Señalan desde el vecino país, que la medida garantiza el mantenimiento de la tarifa, sin ajustes para el consumidor brasileño, ya que el gobierno ha priorizado la inversión en tarifas razonables.
El acuerdo entre los dos países que operan la hidroeléctrica binacional se fijó en una tarifa de US$ 19,28 hasta 2026. Del lado brasileño, la tarifa se mantiene en US$ 16,71, viabilizando el valor final de venta por parte de Aneel (R$ 205). MWh).
Luego de este período, se aplicará un valor que solo considera los costos de operación de la planta, entre US$ 10 y US$ 12. También después de 2026, toda la energía utilizada por Paraguay deberá ser contratada, incrementándose el monto en 2024, recuperando ingresos de hasta a 60 millones de dólares al año para los consumidores brasileños.
“El diálogo con Paraguay siempre ha sido muy positivo y el presidente Santiago Peña también siempre ha sido muy abierto en estas negociaciones. Logramos alcanzar un entendimiento razonable entre los dos países con contrapartidas y soluciones definitivas”, destacó el ministro Alexandre Silveira.
Más competencia
A cambio, se adelantará la negociación del Anexo C, cuya conclusión está prevista y será presentada al Congreso antes del 31 de diciembre de 2024. En 2027, la energía excedente del lado paraguayo de Itaipú será liberada para su venta en el mercado libre brasileño. generando competencia por los precios.
“Buscamos concluir este acuerdo pensando siempre en reducir el costo de la tarifa para el pueblo brasileño, para los más pobres. El presidente Lula ya había decidido que no aumentaríamos las tarifas de energía para los consumidores brasileños. Y así se hizo. Propusimos una solución estructurante que satisfacía los intereses de ambos países, pero principalmente no penalizaba al consumidor y garantizaba la seguridad energética del país”, concluyó Alexandre Silveira.
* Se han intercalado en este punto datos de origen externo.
(* ===== verification/PatchIndexerWorkspace.v ===== *)
(** * Installing the right-sized indexer workspace

    Model of the installer of [overlay/patch_indexer_workspace.py]: three files or none.  The anchors and
    replacements are the source's, byte for byte. *)
From Stdlib Require Import ZArith Lia String Ascii.
From stdpp Require Import base list strings gmap.
From S2P Require Import Prelude PyStr Installer SitePatch.
#[local] Open Scope string_scope.

(** ** The texts *)

Definition HELPERS_SRC : string := unquote "

# [glm53-indexer-workspace] GLM-5.3-only prefill gather sizing.
_GLM53_WORKSPACE_ENV = ^GLM53_INDEXER_WORKSPACE^


def _glm53_workspace_mode() -> str:
    ^^^Return the literal workspace mode; only an unset value defaults.^^^
    raw = os.environ.get(_GLM53_WORKSPACE_ENV)
    if raw is None:
        return ^stock^
    if raw not in (^stock^, ^rightsize^):
        raise ValueError(
            f^{_GLM53_WORKSPACE_ENV} must be exactly one of: stock rightsize ^
            f^(got: {raw!r})^
        )
    return raw


def _glm53_glm5next_workspace_entries(
    vllm_config: VllmConfig,
    index_kpool: int,
) -> int:
    ^^^Return the GLM kpool workspace, never a generic model workspace.^^^
    stock = get_max_prefill_buffer_size(vllm_config)
    if _glm53_workspace_mode() == ^stock^:
        return stock

    ratio = int(index_kpool)
    if ratio <= 1:
        raise ValueError(
            ^[glm53-indexer-workspace] rightsize requires GLM index_kpool > 1 ^
            f^(got {ratio})^
        )
    max_model_len = int(vllm_config.model_config.max_model_len)
    max_num_seqs = int(vllm_config.scheduler_config.max_num_seqs)
    if max_model_len <= 0 or max_num_seqs <= 0:
        raise ValueError(
            ^[glm53-indexer-workspace] rightsize requires positive ^
            f^max_model_len/max_num_seqs (got {max_model_len}/{max_num_seqs})^
        )
    spec_cfg = getattr(vllm_config, ^speculative_config^, None)
    num_spec = int(getattr(spec_cfg, ^num_speculative_tokens^, 0) or 0)
    span = max_model_len + max(0, num_spec)
    per_req = -(-span // ratio)
    entries = per_req * max_num_seqs

    # A rightsize arm that silently kept stock would produce a false-positive
    # deployment receipt. Fail readiness instead.
    if entries >= stock:
        raise ValueError(
            ^[glm53-indexer-workspace] rightsize does not narrow the stock ^
            f^workspace: computed={entries}, stock={stock}, ^
            f^index_kpool={ratio}, max_num_seqs={max_num_seqs}^
        )

    rank = (
        torch.distributed.get_rank()
        if torch.distributed.is_available()
        and torch.distributed.is_initialized()
        else -1
    )
    logger.info(
        ^[glm53-indexer-workspace] role=target rank=%d mode=rightsize ^
        ^index_kpool=%d max_num_seqs=%d entries=%d stock=%d bytes=%d ^
        ^reclaimed_mib=%.1f^,
        rank,
        ratio,
        max_num_seqs,
        entries,
        stock,
        entries * 132,
        (stock - entries) * 132 / (1024 * 1024),
    )
    return entries
".
Definition MARK_HELPERS : string := "# [glm53-indexer-workspace] GLM-5.3-only prefill gather sizing.
".
Definition MARK_IMPORT : string := "import os  # [glm53-indexer-workspace]
".
Definition ANCHOR_IMPORT : string := "from dataclasses import dataclass

import torch
".
Definition PATCHED_IMPORT : string := "from dataclasses import dataclass

import os  # [glm53-indexer-workspace]
import torch
".
Definition ANCHOR_HELPERS : string := "def get_max_prefill_buffer_size(vllm_config: VllmConfig):
    max_model_len = vllm_config.model_config.max_model_len
    # NOTE(Chen): 40 is a magic number for controlling the prefill buffer size.
    # Each entry is 128 fp8 bytes and 4 scale bytes for a total of 132 bytes.
    # The flashmla_sparse backend uses a workspace size of 5 * max_model_len.
    # The memory usage of the workspace there is 576 * 2 bytes; so we size this as
    # (576 * 2 // 132) * 5 = 40 to maximize this workspace size while still fitting
    # within the flashmla_sparse workspace.
    # For DeepSeek-V3.2, the max_model_len is 163840.
    #   40 * 163840 * 132 = 865075200 bytes = 825 MB
    return max_model_len * 40
".
Definition MARK_SPLITTER : string := "            # [glm53-indexer-workspace] N cannot be sub-chunked.
".
Definition ANCHOR_SPLITTER : string := "        # A single request can exceed the budget, requiring sub-chunking
        # on the query dimension.
        if end == start:
            chunk_m, chunk_n = query_lens_cpu[end].item(), seq_lens_cpu[end].item()
            end += 1

        req_slice = slice(start + request_offset, end + request_offset)
".
Definition PATCHED_SPLITTER : string := unquote "        # A single request can exceed the logits budget, requiring
        # sub-chunking on the query dimension. N cannot be sub-chunked: the
        # stock fail-open admitted the oversized row anyway, so right-sizing
        # could overrun the locked gather workspace.
        if end == start:
            chunk_m, chunk_n = query_lens_cpu[end].item(), seq_lens_cpu[end].item()
            # [glm53-indexer-workspace] N cannot be sub-chunked.
            if chunk_n > workspace_size:
                raise ValueError(
                    ^[glm53-indexer-workspace] sparse-indexer row exceeds ^
                    f^workspace: row={chunk_n}, workspace={workspace_size}, ^
                    f^request={end + request_offset}^
                )
            end += 1

        if chunk_n > workspace_size:
            raise AssertionError(
                ^[glm53-indexer-workspace] emitted chunk exceeds workspace: ^
                f^chunk={chunk_n}, workspace={workspace_size}, ^
                f^requests={start + request_offset}:{end + request_offset}^
            )
        req_slice = slice(start + request_offset, end + request_offset)
".
Definition MARK_CHUNK_ASSERT : string := "                # [glm53-indexer-workspace] Final guard before GPU gather.
".
Definition ANCHOR_CHUNK_ASSERT : string := "                # Skip when total_seq_lens is 0 (i.e., no compressed token).
                if metadata is not None:
                    chunks.append(metadata)
".
Definition PATCHED_CHUNK_ASSERT : string := unquote "                # Skip when total_seq_lens is 0 (i.e., no compressed token).
                if metadata is not None:
                    # [glm53-indexer-workspace] Final guard before GPU gather.
                    if metadata.total_seq_lens > self.max_prefill_buffer_size:
                        raise AssertionError(
                            ^[glm53-indexer-workspace] metadata chunk exceeds ^
                            f^workspace: chunk={metadata.total_seq_lens}, ^
                            f^workspace={self.max_prefill_buffer_size}^
                        )
                    chunks.append(metadata)
".
Definition MARK_GLM_IMPORT : string := "            _glm53_glm5next_workspace_entries,  # [glm53-indexer-workspace]
".
Definition ANCHOR_GLM_IMPORT : string := "        from vllm.v1.attention.backends.mla.indexer import get_max_prefill_buffer_size

        self.max_total_seq_len = get_max_prefill_buffer_size(vllm_config)
".
Definition PATCHED_GLM_IMPORT : string := "        from vllm.v1.attention.backends.mla.indexer import (
            _glm53_glm5next_workspace_entries,  # [glm53-indexer-workspace]
        )

        # GLM-scoped by construction: the generic helper remains untouched,
        # and the authoritative kpool value is the same instance value used
        # to build the compressed KV-cache spec above.
        self.max_total_seq_len = _glm53_glm5next_workspace_entries(
            vllm_config,
            self.index_kpool,
        )
".
Definition MARK_KPOOL_CAP : string := "            # [glm53-indexer-workspace] Guard the actual GLM allocation.
".
Definition ANCHOR_KPOOL_CAP : string := "        for chunk in prefill_metadata.chunks if not short_prefill else ():
            k_quant = k_quant_full[: chunk.total_seq_lens]
            k_scale = k_scale_full[: chunk.total_seq_lens]
".
Definition PATCHED_KPOOL_CAP : string := unquote "        for chunk in prefill_metadata.chunks if not short_prefill else ():
            # [glm53-indexer-workspace] Guard the actual GLM allocation.
            if index_kpool > 1 and chunk.total_seq_lens > total_seq_lens:
                raise ValueError(
                    ^[glm53-indexer-workspace] gather chunk exceeds allocated ^
                    f^workspace: chunk={chunk.total_seq_lens}, ^
                    f^allocated={total_seq_lens}^
                )
            k_quant = k_quant_full[: chunk.total_seq_lens]
            k_scale = k_scale_full[: chunk.total_seq_lens]
".

Definition PATCHED_HELPERS : string := ANCHOR_HELPERS ++ HELPERS_SRC.

(** ** The sites *)

Definition INDEXER_SITES : list site :=
  [Site "workspace environment import" (Some MARK_IMPORT) ANCHOR_IMPORT PATCHED_IMPORT;
   Site "helpers" (Some MARK_HELPERS) ANCHOR_HELPERS PATCHED_HELPERS;
   Site "splitter fail-closed" (Some MARK_SPLITTER) ANCHOR_SPLITTER PATCHED_SPLITTER;
   Site "pre-gather chunk assertion" (Some MARK_CHUNK_ASSERT) ANCHOR_CHUNK_ASSERT PATCHED_CHUNK_ASSERT].
Definition glm_sites : list site := [Site "GLM call site" (Some MARK_GLM_IMPORT) ANCHOR_GLM_IMPORT PATCHED_GLM_IMPORT].
Definition kpool_sites : list site :=
  [Site "actual allocation guard" (Some MARK_KPOOL_CAP) ANCHOR_KPOOL_CAP PATCHED_KPOOL_CAP].

Definition prepare_indexer : string -> res string := prepare_marked INDEXER_SITES.
Definition prepare_glm : string -> res string := prepare_marked glm_sites.
Definition prepare_kpool : string -> res string := prepare_marked kpool_sites.

(** [main] on the texts of the three targets: all are prepared, then all are
    compiled, then the changed ones are written. *)
Definition main (parses : string -> bool) (indexer glm kpool : string) : res (list string) :=
  i ← prepare_indexer indexer;
  g ← prepare_glm glm;
  k ← prepare_kpool kpool;
  _ ← check_syntax parses i;
  _ ← check_syntax parses g;
  _ ← check_syntax parses k;
  mret [i; g; k].

(** What [main] does to each file, alone. *)
Definition plan (parses : string -> bool) : list patch_run :=
  [site_run parses prepare_indexer; site_run parses prepare_glm; site_run parses prepare_kpool].

Lemma indexer_plan_patchers parses : Forall (fun run => exists table, Patcher run table) (plan parses).
Proof. repeat constructor; eexists; apply site_patcher, prepare_marked_preparer; constructor. Qed.

(** Preparing all before compiling any stages the same texts. *)
Lemma indexer_main_stages parses i g k l : main parses i g k = Ok l <-> stage (plan parses) [i; g; k] = Ok l.
Proof.
  unfold main, plan. simpl. unfold site_run.
  destruct (prepare_indexer i) as [x|], (prepare_glm g) as [y|], (prepare_kpool k) as [z|]; simpl; unfold check_syntax;
    try destruct (parses x); try destruct (parses y); try destruct (parses z); simpl; try done.
  by rewrite !default_changed.
Qed.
La tarifa de Itaipú, denominada Costo Unitario de los Servicios Eléctricos (Cuse), es un cálculo que considera diferentes variables, que van desde gastos de operación y mantenimiento de la empresa hasta cargos como el pago de regalías. La tarifa de transferencia, en Brasil, está formada por la suma del Cuse y la remuneración pagada al Paraguay por la energía transferida, por ejemplo.
También será posible vender inmediatamente en el mercado brasileño la energía generada por otras plantas paraguayas, estimulando la competencia, según el procedimiento ya utilizado para Argentina y Uruguay.
El acuerdo alcanzado entre ambos países reducirá estructuralmente el arancel para 2026, una medida esperada desde hace décadas y que en esta propuesta se volvió definitiva en la relación entre ambos países.